Strategies to insulate lentiviral vector-expressed transgenes

Abstract

Lentiviruses are capable of infecting many cells irrespective of their cycling status, stably inserting DNA copies of the viral RNA genomes into host chromosomes. This property has led to the development of lentiviral vectors for high-efficiency gene transfer to a wide variety of cell types, from slowly proliferating hematopoietic stem cells to terminally differentiated neurons. Regardless of their advantage over gammaretroviral vectors, which can only introduce transgenes into target cells that are actively dividing, lentiviral vectors are still susceptible to chromosomal position effects that result in transgene silencing or variegated expression. In this chapter, various genetic regulatory elements are described that can be incorporated within lentiviral vector backbones to minimize the influences of neighboring chromatin on single-copy transgene expression. The modifications include utilization of strong internal enhancer-promoter sequences, addition of scaffold/matrix attachment regions, and flanking the transcriptional unit with chromatin domain insulators.
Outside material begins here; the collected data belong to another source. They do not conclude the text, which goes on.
Lemma run_lift {A} (r : result A) (s : S) : lift r s = (r, s).
Proof. reflexivity. Qed.

Lemma run_bind_lift {A B} (r : result A) (k : A → M S B) (s : S) :
  (lift r ≫= k) s = match r with Ok a => k a s | Err e => (Err e, s) end.
Proof. by destruct r. Qed.

Lemma run_bind_get {B} (k : S → M S B) (s : S) : (get_st ≫= k) s = k s s.
Proof. reflexivity. Qed.

Lemma run_bind_put {B} (t : S) (k : unit → M S B) (s : S) : (put_st t ≫= k) s = k tt t.
Proof. reflexivity. Qed.

Lemma run_bind_ok_inv {A B} (m : M S A) (k : A → M S B) s b s' :
  (m ≫= k) s = (Ok b, s') → ∃ a s1, m s = (Ok a, s1) ∧ k a s1 = (Ok b, s').
Proof. rewrite run_bind. destruct (m s) as [[a|e] s1]; [eauto | discriminate]. Qed.

Lemma run_bind_assoc {A B C} (m : M S A) (f : A → M S B) (g : B → M S C) s :
  ((m ≫= f) ≫= g) s = (m ≫= λ a, f a ≫= g) s.
Proof. rewrite !run_bind. by destruct (m s) as [[a|e] s']. Qed.
End monad_laws.

Lemma bind_result_ok {A B} (r : result A) (k : A → result B) b :
  (r ≫= k) = Ok b ↔ ∃ a, r = Ok a ∧ k a = Ok b.
Proof. destruct r as [a|e]; simpl; [split; [eauto | by intros (? & [= <-] & ?)] | split; [done | by intros (? & ? & ?)]]. Qed.

Lemma fail_if_ok b c msg u : fail_if b c msg = Ok u ↔ b = false.
Proof. destruct b, u; simpl; naive_solver. Qed.

Lemma fail_if_then b c msg (k : result unit) : (_ ← fail_if b c msg; k) = Ok tt ↔ b = false ∧ k = Ok tt.
Proof. destruct b; simpl; naive_solver. Qed.

Lemma fail_if_then_err b c msg (k : result unit) e : (_ ← fail_if b c msg; k) = Err e → exn_cls e = c ∨ k = Err e.
Proof. destruct b; simpl; [intros [= <-]; by left|by right]. Qed.

Lemma fold_result_app {A B} (f : B → A → result B) b l1 l2 :
  fold_result f b (l1 ++ l2) = (b' ← fold_result f b l1; fold_result f b' l2).
Proof.
  revert b. induction l1 as [|x l1 IH]; intros b; [done|].
  simpl. destruct (f b x); simpl; [apply IH | done].
Qed.

Lemma fold_result_inv {A B} (I : B → Prop) (f : B → A → result B) l b b' :
  (∀ b x b', x ∈ l → I b → f b x = Ok b' → I b') → I b →
  fold_result f b l = Ok b' → I b'.
Proof.
  revert b. induction l as [|x l IH]; intros b Hf Hb; simpl; [naive_solver|].
  intros (b1 & H1 & H2)%bind_result_ok.
  eapply IH; [..|exact H2].
  - intros ??? Hin. apply Hf. by right.
  - eapply Hf; [by left|done|done].
Qed.

Lemma map_result_ok {A B} (f : A → result B) l ys :
  map_result f l = Ok ys ↔ Forall2 (λ x y, f x = Ok y) l ys.
Proof.
  revert ys. induction l as [|x l IH]; intros ys; simpl.
  - split; [by intros [= <-]; constructor | by inversion 1].
  - rewrite bind_result_ok. setoid_rewrite bind_result_ok. setoid_rewrite IH.
    split; [by intros (y & ? & zs & ? & [= <-]); constructor|].
    inversion 1; subst; eauto 10.
Qed.

(** ** Hoare triples

    [triple P m Q X]: from a state satisfying [P], [m] either returns a value
    and a state related by [Q], or raises leaving a state related by [X].
    [preserves I m] is the invariant case: [I] holds after [m], raised or not. *)

Definition triple {S A} (P : S → Prop) (m : M S A)
    (Q : A → S → Prop) (X : exn → S → Prop) : Prop :=
  ∀ s, P s → match m s with (Ok a, s') => Q a s' | (Err e, s') => X e s' end.

Definition preserves {S A} (I : S → Prop) (m : M S A) : Prop := ∀ s, I s → I (post m s).

Section triples.
Context {S : Type}.
Implicit Types P : S → Prop.

Lemma triple_conseq {A} P P' (m : M S A) Q Q' X X' :
  triple P' m Q' X' → (∀ s, P s → P' s) →
  (∀ a s, Q' a s → Q a s) → (∀ e s, X' e s → X e s) → triple P m Q X.
Proof.
  intros Hm HP HQ HX s Hs. specialize (Hm s (HP s Hs)).
  destruct (m s) as [[a|e] s']; auto.
Qed.

Lemma triple_bind {A B} P R (m : M S A) (k : A → M S B) Q X :
  triple P m R X → (∀ a, triple (R a) (k a) Q X) → triple P (m ≫= k) Q X.
Proof.
  intros Hm Hk s Hs. specialize (Hm s Hs). rewrite run_bind.
  destruct (m s) as [[a|e] s']; [by apply Hk | done].
Qed.

Lemma triple_try {A} P (m : M S A) h Q X :
  triple P m Q (λ e s, match h e with
                       | Some k => match k s with
                                   | (Ok a, s') => Q a s'
                                   | (Err e', s') => X e' s'
                                   end
                       | None => X e s
                       end) →
  triple P (try_except m h) Q X.
Proof.
  intros Hm s Hs. specialize (Hm s Hs). unfold try_except.
  destruct (m s) as [[a|e] s']; [done|]. by destruct (h e).
Qed.

Lemma preserves_triple {A} I (m : M S A) :
  preserves I m ↔ triple I m (λ _, I) (λ _, I).
Proof.
  unfold preserves, triple, post.
  split; intros H s Hs; specialize (H s Hs); destruct (m s) as [[]]; done.
Qed.

Lemma preserves_ret {A} I (a : A) : preserves I (mret (M := M S) a).
Proof. intros s Hs; exact Hs. Qed.

Lemma preserves_lift {A} I (r : result A) : preserves I (lift (S := S) r).
Proof. intros s Hs; exact Hs. Qed.

Lemma preserves_raise {A} I c msg : preserves I (raise (S := S) (A := A) c msg).
Proof. intros s Hs; exact Hs. Qed.

Lemma preserves_gets {A} I (f : S → A) : preserves I (gets f).
Proof. intros s Hs; exact Hs. Qed.

Lemma preserves_modify I (f : S → S) : (∀ s, I s → I (f s)) → preserves I (modify_st f).
Proof. intros Hf s Hs. by apply Hf. Qed.

Lemma preserves_bind {A B} I (m : M S A) (k : A → M S B) :
  preserves I m → (∀ a, preserves I (k a)) → preserves I (m ≫= k).
Proof.
  intros Hm Hk s Hs. specialize (Hm s Hs). unfold post in *. rewrite run_bind.
  destruct (m s) as [[a|e] s']; simpl in *; [by apply Hk | done].
Qed.

Lemma preserves_bind_lift {A B} I (r : result A) (k : A → M S B) :
  (∀ a, r = Ok a → preserves I (k a)) → preserves I (lift r ≫= k).
Proof.
  intros Hk s Hs. unfold post. rewrite run_bind_lift.
  destruct r; simpl; [by apply Hk | done].
Qed.

Lemma preserves_try {A} I (m : M S A) h :
  preserves I m → (∀ e k, h e = Some k → preserves I k) → preserves I (try_except m h).
Proof.
  intros Hm Hh s Hs. specialize (Hm s Hs). unfold post, try_except in *.
  destruct (m s) as [[a|e] s']; simpl in *; [done|].
  destruct (h e) as [k|] eqn:E; [by eapply Hh | done].
Qed.

Lemma preserves_finally {A} I (m : M S A) f :
  preserves I m → preserves I f → preserves I (try_finally m f).
Proof.
  intros Hm Hf s Hs. specialize (Hm s Hs). unfold post, try_finally in *.
  destruct (m s) as [r s']. specialize (Hf s' Hm). simpl in *. unfold post in Hf.
  destruct (f s') as [[u|e] s'']; exact Hf.
Qed.
(** Stripping a text in which nothing is to strip. *)
Lemma drop_while_none {A} (p : A → bool) l : (∀ c, c ∈ l → p c = false) → drop_while p l = l.
Proof. destruct l as [|c l]; [done|]. intros H. simpl. by rewrite H by by left. Qed.

Lemma strip_none p s : (∀ c, c ∈ chars s → p c = false) → rstrip p (lstrip p s) = s.
Proof.
  intros H. unfold lstrip, rstrip. rewrite (drop_while_none p (chars s)) by done. rewrite of_chars_chars.
  rewrite drop_while_none; [by rewrite reverse_involutive, of_chars_chars|]. intros c Hc. apply H. by rewrite elem_of_reverse in Hc.
Qed.

(** Stripping and folding change nothing in a text of ASCII characters
    without white space and capitals. *)

Definition plain_char (c : ascii) : bool := (code c <? 128)%N && negb (is_space c) && negb ((65 <=? code c)%N && (code c <=? 90)%N).

Lemma strip_head_plain two three l :
  (∀ c, c ∈ l → is_space c = false) → (∀ a b, a ∈ l → b ∈ l → two a b = false) →
  (∀ a b c, a ∈ l → b ∈ l → c ∈ l → three a b c = false) → strip_head two three l = l.
Proof.
  intros H1 H2 H3. destruct l as [|a [|b [|c l]]]; cbn [strip_head]; [done|..];
    rewrite H1 by set_solver; [done|..]; rewrite H2 by set_solver; [done|]. by rewrite H3 by set_solver.
Qed.

Lemma str_strip_plain s : (∀ c, c ∈ chars s → plain_char c = true) → str_strip s = s.
Proof.
  intros H. unfold str_strip.
  assert (∀ c, c ∈ chars s → is_space c = false ∧ (code c < 128)%N) as Hc.
  { intros c Hin. specialize (H c Hin). unfold plain_char in H.
    apply andb_true_iff in H as [[Ha Hb%negb_true_iff]%andb_true_iff _]. split; [done|]. by apply N.ltb_lt. }
  assert (∀ (a b : ascii), (code a < 128)%N → space2 a b = false) as H2.
  { intros a b Ha. unfold space2. by rewrite (proj2 (N.eqb_neq (code a) 194)) by lia. }
  assert (∀ (a b c : ascii), (code a < 128)%N → space3 a b c = false) as H3.
  { intros a b c Ha. unfold space3.
    by rewrite (proj2 (N.eqb_neq (code a) 225)), (proj2 (N.eqb_neq (code a) 226)), (proj2 (N.eqb_neq (code a) 227)) by lia. }
  rewrite (strip_head_plain space2 space3) by naive_solver.
  rewrite strip_head_plain; [by rewrite reverse_involutive, of_chars_chars|..].
  - intros c. rewrite elem_of_reverse. naive_solver.
  - intros a b. rewrite !elem_of_reverse. naive_solver.
  - intros a b c. rewrite !elem_of_reverse. naive_solver.
Qed.

Lemma fold2_ascii a b : (a < 128)%N → fold2 a b = None.
Proof. intros Ha. unfold fold2. repeat (case_match; try done; try lia). Qed.
Lemma fold3_ascii a b c : (a < 128)%N → fold3 a b c = None.
Proof. intros Ha. unfold fold3. repeat (case_match; try done; try lia). Qed.
Lemma upper2_ascii a b : (a < 128)%N → upper2 a b = None.
Proof. intros Ha. unfold upper2. repeat (case_match; try done; try lia). Qed.
Lemma upper3_ascii a b c : (a < 128)%N → upper3 a b c = None.
Proof. intros Ha. unfold upper3. repeat (case_match; try done; try lia). Qed.

(** On ASCII text the case maps work character by character. *)
Lemma case_map_ascii map1 map2 map3 l :
  (∀ a b, (a < 128)%N → map2 a b = None) → (∀ a b c, (a < 128)%N → map3 a b c = None) →
  (∀ c, c ∈ l → (code c < 128)%N) → case_map map1 map2 map3 l = map1 <$> l.
Proof.
  intros H2 H3. induction l as [|a l IH]; intros Hl; [done|].
  assert (code a < 128)%N as Ha by (apply Hl; by left).
  assert (case_map map1 map2 map3 l = map1 <$> l) as E by (apply IH; set_solver).
  simpl. destruct l as [|b l]; [done|]. rewrite H2 by done.
  destruct l as [|c l]; [by rewrite E|]. rewrite H3 by done. by rewrite E.
Qed.

Lemma casefold_plain s : (∀ c, c ∈ chars s → plain_char c = true) → casefold s = s.
Proof.
  intros H. unfold casefold. rewrite case_map_ascii; [|exact fold2_ascii|exact fold3_ascii|].
  - rewrite <-(of_chars_chars s) at 2. f_equal. rewrite <-(list_fmap_id (chars s)) at 2.
    apply list_fmap_ext. intros _ c Hc%list_elem_of_lookup_2. specialize (H c Hc).
    apply andb_true_iff in H as [_ H%negb_true_iff]. unfold lower_char. by rewrite H.
  - intros c Hc. specialize (H c Hc). apply andb_true_iff in H as [[H _]%andb_true_iff _]. by apply N.ltb_lt.
Qed.

(** ** Time

    Instants and durations in microseconds.  An aware [datetime] is its UTC
    instant (two aware values compare by it); a naive one has no zone. *)

Inductive datetime : Type :=
  | Aware (us : Z)
  | Naive (us : Z).

#[global] Instance datetime_eq_dec : EqDecision datetime.
Proof. solve_decision. Defined.

Definition second : Z := 1000000.
Definition minute : Z := 60 * second.
Definition hour : Z := 3600 * second.
Definition day : Z := 86400 * second.

(** [datetime.min] and [datetime.max] in UTC: years 1 to 9999. *)
Definition DT_MIN : Z := -62135596800 * second.
Definition DT_MAX : Z := 253402300799 * second + 999999.
(** [timedelta.min] and [timedelta.max]: 999999999 days. *)
Definition TD_MIN : Z := -999999999 * day.
Definition TD_MAX : Z := 999999999 * day + (day - 1).

Definition dt_in_range (t : Z) : bool := (DT_MIN <=? t)%Z && (t <=? DT_MAX)%Z.
Definition td_in_range (d : Z) : bool := (TD_MIN <=? d)%Z && (d <=? TD_MAX)%Z.

(** [value.astimezone(UTC)] of an aware value. *)
Definition astimezone_utc (us : Z) : result Z :=
  if dt_in_range us then Ok us else fail OverflowErr "date value out of range".

(** [t + d] for an instant and a duration. *)
Definition dt_add (t d : Z) : result Z :=
  if dt_in_range (t + d) then Ok (t + d)%Z else fail OverflowErr "date value out of range".

(** Division by a positive integer rounding half to even, as [timedelta]
    multiplication by a float of exact ratio does. *)
Definition div_half_even (a b : Z) : Z :=
  let q := (a / b)%Z in
  let r := (a mod b)%Z in
  if (2 * r <? b)%Z then q
  else if (b <? 2 * r)%Z then (q + 1)%Z
  else if Z.even q then q else (q + 1)%Z.

(** [d * (2 ** e)]: an integer power for [0 <= e], the float [2.0 ** e]
    (an exact ratio) below. *)
Definition td_mul_pow2 (d e : Z) : result Z :=
  let r := if (0 <=? e)%Z then (d * 2 ^ e)%Z else div_half_even d (2 ^ (- e)) in
  if td_in_range r then Ok r else fail OverflowErr "days magnitude exceeds the range of timedelta".

(** [_as_utc]: naive values are refused with the caller's message. *)
Definition as_utc_msg (msg : string) (t : datetime) : result Z :=
  match t with
  | Naive _ => fail ValueErr msg
  | Aware us => astimezone_utc us
  end.

(** [x or default]. *)
Definition or_default {A} (o : option A) (a : A) : A :=
  match o with Some x => x | None => a end.

Lemma dt_in_range_iff t : dt_in_range t = true ↔ (DT_MIN ≤ t ≤ DT_MAX)%Z.
Proof. unfold dt_in_range. rewrite andb_true_iff, !Z.leb_le. done. Qed.

Lemma dt_add_ok t d t' : dt_add t d = Ok t' ↔ t' = (t + d)%Z ∧ dt_in_range t' = true.
Proof.
  unfold dt_add. destruct (dt_in_range (t + d)) eqn:E; split; try done.
  - by intros [= <-].
  - by intros [-> _].
  - intros [-> ?]. congruence.
Qed.

Lemma as_utc_ok msg t us : as_utc_msg msg t = Ok us ↔ t = Aware us ∧ dt_in_range us = true.
Proof.
  destruct t as [u|u]; simpl; [|naive_solver].
  unfold astimezone_utc. destruct (dt_in_range u) eqn:E; naive_solver congruence.
Qed.

(** ** Loops over [tuple(d.items())] that assign to the visited keys

    [for k, v in tuple(d.items()): if c: d[k] = f(v)] visits a snapshot, so it
    is one pass over the entries ([dict_update_each_map]). *)

Section dict_update.
Context {V : Type} (f : string → V → option V).

Definition update_step (d : dict string V) (kv : string * V) : dict string V :=
  match f kv.1 kv.2 with Some v => dict_set d kv.1 v | None => d end.

Definition dict_update_each (d : dict string V) : dict string V := foldl update_step d d.

Definition update_entry (kv : string * V) : string * V :=
  (kv.1, match f kv.1 kv.2 with Some v => v | None => kv.2 end).

Lemma dict_update_each_map d : dict_wf d → dict_update_each d = update_entry <$> d.
Proof.
  intros Hwf. unfold dict_update_each.
  enough (∀ done todo, dict_wf (done ++ todo) →
    foldl update_step ((update_entry <$> done) ++ todo) todo = update_entry <$> (done ++ todo))
    as H by exact (H [] d Hwf).
  intros dn todo. revert dn.
  induction todo as [|[k v] todo IH]; intros dn Hd; simpl; [by rewrite !app_nil_r|].
  replace (dn ++ (k, v) :: todo) with ((dn ++ [(k, v)]) ++ todo) in * by by rewrite <-(assoc_L (++)).
  rewrite <-IH by done. f_equal. rewrite fmap_app, <-(assoc_L (++)). simpl.
  unfold update_step, update_entry. simpl. destruct (f k v) as [w|]; [|done].
  rewrite dict_set_app_r; [simpl; by rewrite decide_True|].
  unfold dict_wf, dict_keys in *. rewrite !fmap_app in Hd. simpl in Hd.
  rewrite <-list_fmap_compose. unfold compose, update_entry. simpl.
  rewrite <-(assoc_L (++)) in Hd. apply NoDup_app in Hd as (_ & Hd & _).
  intros Hin. apply (Hd k Hin). by left.
Qed.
Protocols are provided to evaluate the performance as well as the relative biosafety of lentiviral vectors containing these elements.

Fig. 5.1

Schematic diagram illustrating the two main and separate properties of insulators. (A) An insulator element (I) can protect against chromosomal position effects by blocking the advancement of adjacent repressive chromatin. (B) Many insulators also provide enhancer blocking function by preventing the activity of an enhancer (E), but only when placed between the enhancer and a promoter (P).

Fig. 5.2

Schematic diagram showing the reporter plasmid pRL-TKGFP-CMVE used in the flow cytometry-based barrier function assay (A) and the reporter plasmid pRL-TKGFP-CMVE-TKRFP used in the flow cytometry-based enhancer blocking assay (B). Abbreviations: 1.2 kb 5′HS4, 1.2-kb fragment of the chicken β-globin 5′HS4 insulator; GFP, enhanced GFP gene; RFP, DsRed.T4 gene; E, human CMV immediate early region enhancer; P, herpes simplex virus TK promoter.